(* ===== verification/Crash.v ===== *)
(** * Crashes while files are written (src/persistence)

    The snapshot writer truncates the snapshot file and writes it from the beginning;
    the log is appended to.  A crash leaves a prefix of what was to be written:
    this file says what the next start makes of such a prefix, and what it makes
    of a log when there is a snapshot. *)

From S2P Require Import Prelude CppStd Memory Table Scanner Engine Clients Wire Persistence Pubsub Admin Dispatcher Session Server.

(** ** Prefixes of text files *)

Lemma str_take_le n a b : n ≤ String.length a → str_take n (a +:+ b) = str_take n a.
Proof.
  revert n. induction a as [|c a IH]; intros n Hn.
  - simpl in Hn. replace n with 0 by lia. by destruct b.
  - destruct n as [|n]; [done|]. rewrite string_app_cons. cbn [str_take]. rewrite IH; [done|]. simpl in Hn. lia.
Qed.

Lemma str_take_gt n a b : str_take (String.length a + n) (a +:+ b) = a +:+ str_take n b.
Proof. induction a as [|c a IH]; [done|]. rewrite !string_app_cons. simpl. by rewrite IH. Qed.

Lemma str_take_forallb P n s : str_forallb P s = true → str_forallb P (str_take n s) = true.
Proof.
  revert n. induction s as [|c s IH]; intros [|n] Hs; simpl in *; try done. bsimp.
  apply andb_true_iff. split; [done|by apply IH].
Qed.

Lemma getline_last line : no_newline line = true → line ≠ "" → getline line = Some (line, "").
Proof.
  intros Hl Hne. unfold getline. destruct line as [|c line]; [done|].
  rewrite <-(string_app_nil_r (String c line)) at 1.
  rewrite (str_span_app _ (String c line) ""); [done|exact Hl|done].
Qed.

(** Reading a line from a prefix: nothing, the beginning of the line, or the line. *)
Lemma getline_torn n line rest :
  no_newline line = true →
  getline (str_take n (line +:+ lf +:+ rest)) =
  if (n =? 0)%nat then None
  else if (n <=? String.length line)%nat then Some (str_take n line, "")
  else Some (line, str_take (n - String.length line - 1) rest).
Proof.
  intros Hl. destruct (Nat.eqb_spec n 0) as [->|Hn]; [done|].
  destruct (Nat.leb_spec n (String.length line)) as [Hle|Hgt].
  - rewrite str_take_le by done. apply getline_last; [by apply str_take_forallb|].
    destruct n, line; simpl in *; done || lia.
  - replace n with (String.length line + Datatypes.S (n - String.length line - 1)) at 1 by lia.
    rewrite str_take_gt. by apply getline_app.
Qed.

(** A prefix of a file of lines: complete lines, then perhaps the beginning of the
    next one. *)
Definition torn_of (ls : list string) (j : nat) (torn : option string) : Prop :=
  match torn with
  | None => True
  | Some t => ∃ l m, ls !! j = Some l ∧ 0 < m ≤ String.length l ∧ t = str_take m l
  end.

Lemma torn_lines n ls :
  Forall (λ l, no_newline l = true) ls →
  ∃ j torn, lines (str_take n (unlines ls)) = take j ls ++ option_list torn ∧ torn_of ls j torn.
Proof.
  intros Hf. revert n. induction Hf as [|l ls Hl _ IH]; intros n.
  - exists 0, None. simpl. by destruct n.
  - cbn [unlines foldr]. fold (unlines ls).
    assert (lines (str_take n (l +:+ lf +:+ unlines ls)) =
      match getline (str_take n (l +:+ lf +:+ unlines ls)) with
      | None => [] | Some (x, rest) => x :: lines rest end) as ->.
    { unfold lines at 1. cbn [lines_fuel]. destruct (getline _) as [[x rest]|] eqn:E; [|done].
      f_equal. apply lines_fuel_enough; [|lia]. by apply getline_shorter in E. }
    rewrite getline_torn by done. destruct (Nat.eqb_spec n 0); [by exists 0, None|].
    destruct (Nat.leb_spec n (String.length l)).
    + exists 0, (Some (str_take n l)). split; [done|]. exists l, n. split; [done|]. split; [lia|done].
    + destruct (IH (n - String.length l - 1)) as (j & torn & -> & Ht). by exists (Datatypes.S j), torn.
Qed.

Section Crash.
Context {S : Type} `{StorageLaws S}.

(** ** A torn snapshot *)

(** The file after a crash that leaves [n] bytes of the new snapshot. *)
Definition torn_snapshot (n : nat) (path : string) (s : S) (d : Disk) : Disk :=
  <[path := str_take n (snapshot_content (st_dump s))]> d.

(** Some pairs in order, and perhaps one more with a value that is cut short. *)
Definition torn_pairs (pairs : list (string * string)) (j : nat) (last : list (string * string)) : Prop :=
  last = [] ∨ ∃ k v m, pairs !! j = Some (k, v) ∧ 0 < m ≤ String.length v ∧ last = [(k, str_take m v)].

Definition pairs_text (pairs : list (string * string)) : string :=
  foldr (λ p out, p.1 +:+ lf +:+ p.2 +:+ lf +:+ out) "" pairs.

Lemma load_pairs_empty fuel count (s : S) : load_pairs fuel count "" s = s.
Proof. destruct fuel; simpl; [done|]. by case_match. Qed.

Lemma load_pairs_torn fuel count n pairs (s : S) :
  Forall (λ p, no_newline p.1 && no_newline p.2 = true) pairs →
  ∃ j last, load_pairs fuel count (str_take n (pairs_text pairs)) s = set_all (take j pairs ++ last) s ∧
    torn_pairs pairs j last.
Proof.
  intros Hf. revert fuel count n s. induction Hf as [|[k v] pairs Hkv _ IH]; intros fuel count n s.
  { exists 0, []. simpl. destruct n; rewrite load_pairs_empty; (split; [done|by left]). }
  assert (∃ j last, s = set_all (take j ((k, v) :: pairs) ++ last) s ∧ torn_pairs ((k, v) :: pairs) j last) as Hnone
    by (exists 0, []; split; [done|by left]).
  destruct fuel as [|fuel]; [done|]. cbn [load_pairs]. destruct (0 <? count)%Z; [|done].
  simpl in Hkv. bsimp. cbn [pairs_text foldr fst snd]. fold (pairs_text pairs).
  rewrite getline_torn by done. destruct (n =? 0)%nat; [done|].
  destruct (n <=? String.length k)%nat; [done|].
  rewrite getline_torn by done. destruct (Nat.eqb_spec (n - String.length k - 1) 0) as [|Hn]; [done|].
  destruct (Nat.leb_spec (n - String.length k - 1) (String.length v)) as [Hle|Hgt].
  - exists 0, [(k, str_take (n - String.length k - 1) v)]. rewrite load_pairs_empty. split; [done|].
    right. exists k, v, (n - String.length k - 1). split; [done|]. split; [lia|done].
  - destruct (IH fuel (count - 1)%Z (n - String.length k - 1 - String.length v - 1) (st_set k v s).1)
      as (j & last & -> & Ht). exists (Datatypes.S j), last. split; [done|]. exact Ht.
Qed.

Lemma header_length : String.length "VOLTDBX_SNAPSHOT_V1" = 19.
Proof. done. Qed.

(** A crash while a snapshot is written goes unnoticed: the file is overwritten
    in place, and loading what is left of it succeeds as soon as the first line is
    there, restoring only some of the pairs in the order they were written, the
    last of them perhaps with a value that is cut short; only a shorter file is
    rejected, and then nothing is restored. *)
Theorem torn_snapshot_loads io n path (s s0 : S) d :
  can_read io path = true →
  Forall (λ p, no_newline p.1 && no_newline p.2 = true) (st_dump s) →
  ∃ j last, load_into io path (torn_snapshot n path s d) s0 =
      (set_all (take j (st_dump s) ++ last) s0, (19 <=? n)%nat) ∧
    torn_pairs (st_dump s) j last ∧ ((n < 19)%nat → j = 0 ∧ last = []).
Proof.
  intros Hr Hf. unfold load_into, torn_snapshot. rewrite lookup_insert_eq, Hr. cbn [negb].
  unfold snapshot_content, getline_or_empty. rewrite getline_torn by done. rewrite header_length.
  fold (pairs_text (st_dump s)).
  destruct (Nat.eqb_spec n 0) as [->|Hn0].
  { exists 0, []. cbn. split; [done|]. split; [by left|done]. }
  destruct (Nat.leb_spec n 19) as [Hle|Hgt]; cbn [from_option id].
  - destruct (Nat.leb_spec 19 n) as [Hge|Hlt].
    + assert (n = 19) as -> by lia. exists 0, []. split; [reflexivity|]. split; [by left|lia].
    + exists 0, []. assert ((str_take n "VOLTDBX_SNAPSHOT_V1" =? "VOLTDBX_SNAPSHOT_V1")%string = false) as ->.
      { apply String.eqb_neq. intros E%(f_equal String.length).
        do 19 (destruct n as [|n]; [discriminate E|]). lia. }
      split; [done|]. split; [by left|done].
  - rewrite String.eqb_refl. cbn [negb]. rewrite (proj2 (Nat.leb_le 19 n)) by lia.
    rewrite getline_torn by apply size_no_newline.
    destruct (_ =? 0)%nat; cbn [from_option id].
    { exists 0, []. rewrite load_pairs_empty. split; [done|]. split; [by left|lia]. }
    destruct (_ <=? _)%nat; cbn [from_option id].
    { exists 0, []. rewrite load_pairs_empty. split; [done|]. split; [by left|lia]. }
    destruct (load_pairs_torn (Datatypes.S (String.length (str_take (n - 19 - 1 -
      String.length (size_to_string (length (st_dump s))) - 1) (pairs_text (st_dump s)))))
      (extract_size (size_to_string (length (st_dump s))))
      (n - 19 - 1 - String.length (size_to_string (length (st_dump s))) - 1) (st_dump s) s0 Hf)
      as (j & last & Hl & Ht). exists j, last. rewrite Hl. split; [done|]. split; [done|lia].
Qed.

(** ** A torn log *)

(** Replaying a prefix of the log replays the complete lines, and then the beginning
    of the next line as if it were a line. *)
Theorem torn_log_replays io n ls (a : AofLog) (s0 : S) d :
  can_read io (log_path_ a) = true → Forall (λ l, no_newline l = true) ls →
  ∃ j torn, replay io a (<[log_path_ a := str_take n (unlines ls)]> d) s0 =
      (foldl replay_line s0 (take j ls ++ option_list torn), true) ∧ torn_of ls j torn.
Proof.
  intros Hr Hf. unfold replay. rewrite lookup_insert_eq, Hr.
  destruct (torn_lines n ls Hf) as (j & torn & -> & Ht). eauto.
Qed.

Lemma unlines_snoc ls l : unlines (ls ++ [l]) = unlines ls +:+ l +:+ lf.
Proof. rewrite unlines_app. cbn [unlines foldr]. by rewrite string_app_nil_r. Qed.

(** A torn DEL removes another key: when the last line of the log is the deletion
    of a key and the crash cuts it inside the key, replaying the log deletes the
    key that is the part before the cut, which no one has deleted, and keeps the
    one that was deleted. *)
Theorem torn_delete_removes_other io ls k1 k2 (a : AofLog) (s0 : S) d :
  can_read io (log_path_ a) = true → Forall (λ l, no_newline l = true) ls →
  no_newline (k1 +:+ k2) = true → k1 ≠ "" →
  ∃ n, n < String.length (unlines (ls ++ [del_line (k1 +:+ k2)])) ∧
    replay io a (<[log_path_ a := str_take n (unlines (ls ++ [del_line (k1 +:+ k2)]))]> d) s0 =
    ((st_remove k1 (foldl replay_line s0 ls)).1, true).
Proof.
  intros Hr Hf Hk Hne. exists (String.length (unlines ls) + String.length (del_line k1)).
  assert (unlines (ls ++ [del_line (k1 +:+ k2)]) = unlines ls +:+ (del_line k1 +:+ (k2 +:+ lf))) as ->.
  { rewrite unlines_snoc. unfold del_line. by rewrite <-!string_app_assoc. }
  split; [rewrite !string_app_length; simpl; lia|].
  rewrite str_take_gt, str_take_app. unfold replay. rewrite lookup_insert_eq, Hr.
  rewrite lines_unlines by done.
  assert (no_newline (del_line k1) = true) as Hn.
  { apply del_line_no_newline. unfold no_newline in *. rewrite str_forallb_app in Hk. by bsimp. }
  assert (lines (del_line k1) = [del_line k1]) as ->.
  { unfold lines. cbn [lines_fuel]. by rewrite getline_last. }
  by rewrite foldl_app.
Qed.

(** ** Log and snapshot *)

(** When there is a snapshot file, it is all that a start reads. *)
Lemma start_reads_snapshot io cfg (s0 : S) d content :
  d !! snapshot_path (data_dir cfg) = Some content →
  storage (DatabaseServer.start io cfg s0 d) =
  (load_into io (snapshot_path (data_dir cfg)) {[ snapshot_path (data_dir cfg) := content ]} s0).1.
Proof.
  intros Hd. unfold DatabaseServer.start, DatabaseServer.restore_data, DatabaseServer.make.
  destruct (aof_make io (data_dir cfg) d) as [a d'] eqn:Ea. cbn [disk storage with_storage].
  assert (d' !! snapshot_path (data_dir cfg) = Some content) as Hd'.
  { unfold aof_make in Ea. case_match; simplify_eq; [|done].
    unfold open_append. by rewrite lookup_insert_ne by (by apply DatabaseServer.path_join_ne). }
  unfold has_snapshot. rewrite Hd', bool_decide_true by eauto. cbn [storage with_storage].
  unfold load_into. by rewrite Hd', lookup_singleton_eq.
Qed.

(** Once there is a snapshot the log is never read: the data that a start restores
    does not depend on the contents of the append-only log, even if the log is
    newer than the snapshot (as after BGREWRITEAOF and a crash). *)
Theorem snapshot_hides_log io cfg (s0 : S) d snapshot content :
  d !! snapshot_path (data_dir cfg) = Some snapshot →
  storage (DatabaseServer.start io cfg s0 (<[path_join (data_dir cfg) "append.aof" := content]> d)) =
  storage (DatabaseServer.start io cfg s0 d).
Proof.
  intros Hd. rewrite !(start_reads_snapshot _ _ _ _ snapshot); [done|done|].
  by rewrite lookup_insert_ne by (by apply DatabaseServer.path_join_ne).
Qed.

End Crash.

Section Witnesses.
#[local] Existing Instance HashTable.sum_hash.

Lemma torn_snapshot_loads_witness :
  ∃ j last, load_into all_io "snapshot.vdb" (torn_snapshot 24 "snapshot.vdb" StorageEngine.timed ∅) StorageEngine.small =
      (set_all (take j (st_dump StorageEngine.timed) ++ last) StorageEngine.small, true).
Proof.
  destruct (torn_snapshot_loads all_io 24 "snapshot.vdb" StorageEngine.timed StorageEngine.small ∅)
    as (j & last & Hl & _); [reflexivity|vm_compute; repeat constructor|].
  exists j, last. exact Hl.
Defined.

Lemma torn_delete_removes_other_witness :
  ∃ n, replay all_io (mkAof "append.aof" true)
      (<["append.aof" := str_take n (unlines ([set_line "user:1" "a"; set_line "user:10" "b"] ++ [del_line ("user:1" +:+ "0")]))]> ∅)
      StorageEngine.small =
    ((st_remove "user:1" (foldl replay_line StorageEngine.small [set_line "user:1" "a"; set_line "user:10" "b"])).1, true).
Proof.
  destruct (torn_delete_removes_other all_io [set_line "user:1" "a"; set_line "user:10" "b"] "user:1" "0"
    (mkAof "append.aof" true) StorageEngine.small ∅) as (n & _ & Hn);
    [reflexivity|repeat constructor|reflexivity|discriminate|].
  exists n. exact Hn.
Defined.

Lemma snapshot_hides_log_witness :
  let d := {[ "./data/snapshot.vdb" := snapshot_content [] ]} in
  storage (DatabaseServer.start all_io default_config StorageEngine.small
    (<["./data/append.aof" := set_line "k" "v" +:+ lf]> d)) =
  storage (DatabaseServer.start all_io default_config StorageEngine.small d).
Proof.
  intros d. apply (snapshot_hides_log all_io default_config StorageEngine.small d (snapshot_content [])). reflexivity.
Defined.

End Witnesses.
_ _ _
Every line above from the line with "f_equal. apply lines_fuel_enough;" to the line with "<[path := str_take" is wanted, ends included; write them out exactly and add no other line.

      f_equal. apply lines_fuel_enough; [|lia]. by apply getline_shorter in E. }
    rewrite getline_torn by done. destruct (Nat.eqb_spec n 0); [by exists 0, None|].
    destruct (Nat.leb_spec n (String.length l)).
    + exists 0, (Some (str_take n l)). split; [done|]. exists l, n. split; [done|]. split; [lia|done].
    + destruct (IH (n - String.length l - 1)) as (j & torn & -> & Ht). by exists (Datatypes.S j), torn.
Qed.

Section Crash.
Context {S : Type} `{StorageLaws S}.

(** ** A torn snapshot *)

(** The file after a crash that leaves [n] bytes of the new snapshot. *)
Definition torn_snapshot (n : nat) (path : string) (s : S) (d : Disk) : Disk :=
  <[path := str_take n (snapshot_content (st_dump s))]> d.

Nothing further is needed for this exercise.